При этом выбор бедных имеет стратегический характер, поскольку он фокусируется именно на тех человеческих агентах, которые вполне убедительно располагаются в пределах их социального действия[339]. У них имеются кое-какие надежды, что они смогут повлиять на своего землевладельца или крупного хозяина, на которого они работают, но у них нет ни шанса на то, чтобы повлиять на китайских коммерческих фермеров или на синдикаты владельцев машин. В конечном итоге, люди, которые некогда сдавали беднякам землю или нанимали их на работы, утверждали, что «приходили им на помощь» (толон), тем самым подразумевая нечто вроде noblesse oblige [статус обязывает – фр.] в соответствии с деревенскими нормами. Совершенно логично, что теперь богатые селяне и землевладельцы должны угодить в собственную ловушку и получить обвинение в бессердечном пренебрежении, а то и в презрении к тем, кому они некогда, по их же собственным словам, помогали. Таким образом, деревенские бедняки предпочитают направлять свой гнев в первую очередь на тех, от кого они могут так или иначе потребовать внимания, пусть и поверхностного. Но в ходе капиталистической трансформации сельского хозяйства в регионе Муда их требования встречали всё большее безразличие. Победы бедняков: несколько землевладельцев продолжают сдавать землю мелким арендаторам, несколько человек по возможности нанимают работников на сбор урожая, несколько селян по-прежнему соблюдают традиции благотворительности и больших пиров, – мизерны и, по всей вероятности, имеют временный характер. Ощущение сообщества и обязательств, от которых зависят их притязания, представляет собой быстроисчерпаемый ресурс. Однако это фактически единственный актив, которым располагают[340] бедные в этом арьергардном бою и к которому они, вероятно, предпочтут обращаться вместо более донкихотских целей.
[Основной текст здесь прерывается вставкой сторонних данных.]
(** * The VVM instruction-set generator (src/VVM/gen_vvm.py)

    A shallow embedding of the opcode table, the opcode encoder, the trait
    table, the line reflow utility and the generated dispatch engines and
    disassembler, with the properties of the specification stated over them.

    Python strings are [string]; Python integers are [Z]; a Python dict with
    string keys is a [gmap string _]; a function that can raise returns
    [option]. *)

From stdpp Require Import gmap strings list.
From Stdlib Require Import ZArith Lia Ascii.
From Stdlib Require String DecimalString.

Open Scope Z_scope.

(** ** Python string operations *)

Module Py.

Definition len (s : string) : Z := Z.of_nat (String.length s).

(** Normalisation of a slice bound: a negative bound counts from the end,
    and the result is clamped to [0, len]. *)
Definition norm (n i : Z) : Z :=
  if i <? 0 then Z.max 0 (i + n) else Z.min i n.

(** [s[a:b]] *)
Definition slice (s : string) (a b : Z) : string :=
  let n := len s in
  let a' := norm n a in
  let b' := norm n b in
  String.substring (Z.to_nat a') (Z.to_nat (b' - a')) s.

(** [s[a:]] *)
Definition slice_from (s : string) (a : Z) : string := slice s a (len s).

(** [s[i]]; IndexError is [None]. *)
Definition get (s : string) (i : Z) : option ascii :=
  let n := len s in
  let j := if i <? 0 then i + n else i in
  if (j <? 0) || (n <=? j) then None else String.get (Z.to_nat j) s.

(** Index of the first [c] in the list, counting from [k]; -1 if none. *)
Fixpoint find_list (c : ascii) (l : list ascii) (k : Z) : Z :=
  match l with
  | [] => -1
  | x :: l' => if Ascii.eqb x c then k else find_list c l' (k + 1)
  end.

(** Index of the last [c] in the list, counting from [k]; -1 if none. *)
Fixpoint rfind_list (c : ascii) (l : list ascii) (k : Z) : Z :=
  match l with
  | [] => -1
  | x :: l' =>
      let r := rfind_list c l' (k + 1) in
      if r =? -1 then (if Ascii.eqb x c then k else -1) else r
  end.

(** The characters of [s[a:b]] for normalised bounds. *)
Definition window (s : string) (a b : Z) : list ascii :=
  let n := len s in
  let a' := norm n a in
  let b' := norm n b in
  take (Z.to_nat (b' - a')) (drop (Z.to_nat a') (String.list_ascii_of_string s)).

(** [s.find(c, a, b)] for a one-character [c]. *)
Definition find (s : string) (c : ascii) (a b : Z) : Z :=
  find_list c (window s a b) (norm (len s) a).

(** [s.rfind(c, a, b)] for a one-character [c]. *)
Definition rfind (s : string) (c : ascii) (a b : Z) : Z :=
  rfind_list c (window s a b) (norm (len s) a).

(** [s.find(c)] *)
Definition find0 (s : string) (c : ascii) : Z := find s c 0 (len s).

(** [s.count(c)] for a one-character [c]. *)
Fixpoint count (s : string) (c : ascii) : Z :=
  match s with
  | EmptyString => 0
  | String x s' => (if Ascii.eqb x c then 1 else 0) + count s' c
  end.

Fixpoint rev_acc (s acc : string) : string :=
  match s with
  | EmptyString => acc
  | String c s' => rev_acc s' (String c acc)
  end.
(** ** Effects *)

(** The pieces of an f-string: literal text or a [str] variable, any other
    interpolated value, an interpolated exception. *)
Inductive part :=
| T (s : str)
| V (v : json)
| E (e : exn).

Definition message := list part.

(** What a run does to the outside, in order.  Printing is taken to
    succeed: how the console encodes is the environment's.  The three
    [EWrite] events
    with a content stand for a file that was written whole; [EWritePartial]
    for a file that was created or emptied and then left with a part of
    what was to be written. *)
Inductive event :=
| EInput (prompt : str)
| EPrint (msg : message)
| ELogWarning (msg : message)
| ELogError (msg : message)
| EVideosList (id : str)
| ESearchList (q : str)
| EChannelsList (id : json)
| EPlaylistItemsList (playlistId pageToken : json)
| EGetTranscript (video_id : str)
| EOpenRead (path : str)
| EMakedirs (path : str)
| EWriteJson (path : str) (data : json)
| EWriteCsv (path : str) (header : list str) (rows : list (list json))
| EWriteText (path : str) (content : str)
| EWritePartial (path : str).

(** How a computation ends: with a value, with an exception, or not within
    the steps it was given ([Diverged], which no handler catches). *)
Inductive outcome (A : Type) :=
| Done (a : A)
| Raised (e : exn)
| Diverged.
Arguments Done {A} a.
Arguments Raised {A} e.
Arguments Diverged {A}.
(** * Flappy PlushPepe: the simulation core of [src/components/GameCanvas.js]

    A shallow embedding of the game loop of the current [GameCanvas.js]
    (the 576x1024 variant): the gap generator [randomGapY], the input
    handler [flap], the frame handler [loop] and the tick handler
    [update], [handleGameOver], [resetGame] and the helper
    [getFartOpacity], followed by the properties the specification
    states about them and by further properties of the code.

    Numbers.  A JavaScript number is modelled by [number]: a rational, or
    one of the three special values NaN, +Infinity, -Infinity.  Arithmetic
    on finite values is exact (no rounding, no overflow, no signed zero);
    the special values propagate as IEEE 754 prescribes.  Every constant
    of the game is a short decimal, so it is represented exactly.

    Randomness.  [Math.random()] reads the head of a stream of draws and
    leaves the tail; the stream is part of the game state.

    Storage.  [localStorage] holds the item 'best'.  Its calls succeed in
    [handleGameOver] and [update]; [update_throwing] is [update] with
    calls that may throw. *)

From Stdlib Require Import QArith Qround Qabs Lqa ZArith Lia List Bool.
Import ListNotations.

Local Open Scope Q_scope.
Глава 6Растяжимая правда: идеология в действии
Нельзя отделить homo faber[человека физического – лат.] от homo sapiens[человека умственного труда – лат. ]. Всякий человек, наконец… развивает некоторую интеллектуальную деятельность… разделяет определённое мировоззрение, имеет определённую сознательную линию морального поведения, следовательно, играет определённую роль в поддержании или изменении мировоззрения, то есть в пробуждении нового образа мыслей.
Антонио Грамши, из «Тюремных тетрадей» (цит. по: Грамши А. Избранные произведения в трёх томах. Том 3. Тюремные тетради. М.: Издательство иностранной литературы, 1959, с. 461–462)
Переход к двойным урожаям и механизация в Седаке предоставили богатым крестьянам и землевладельцам множество новых беспрецедентных возможностей для обогащения, и этими возможностями – за редкими исключениями – люди охотно воспользовались.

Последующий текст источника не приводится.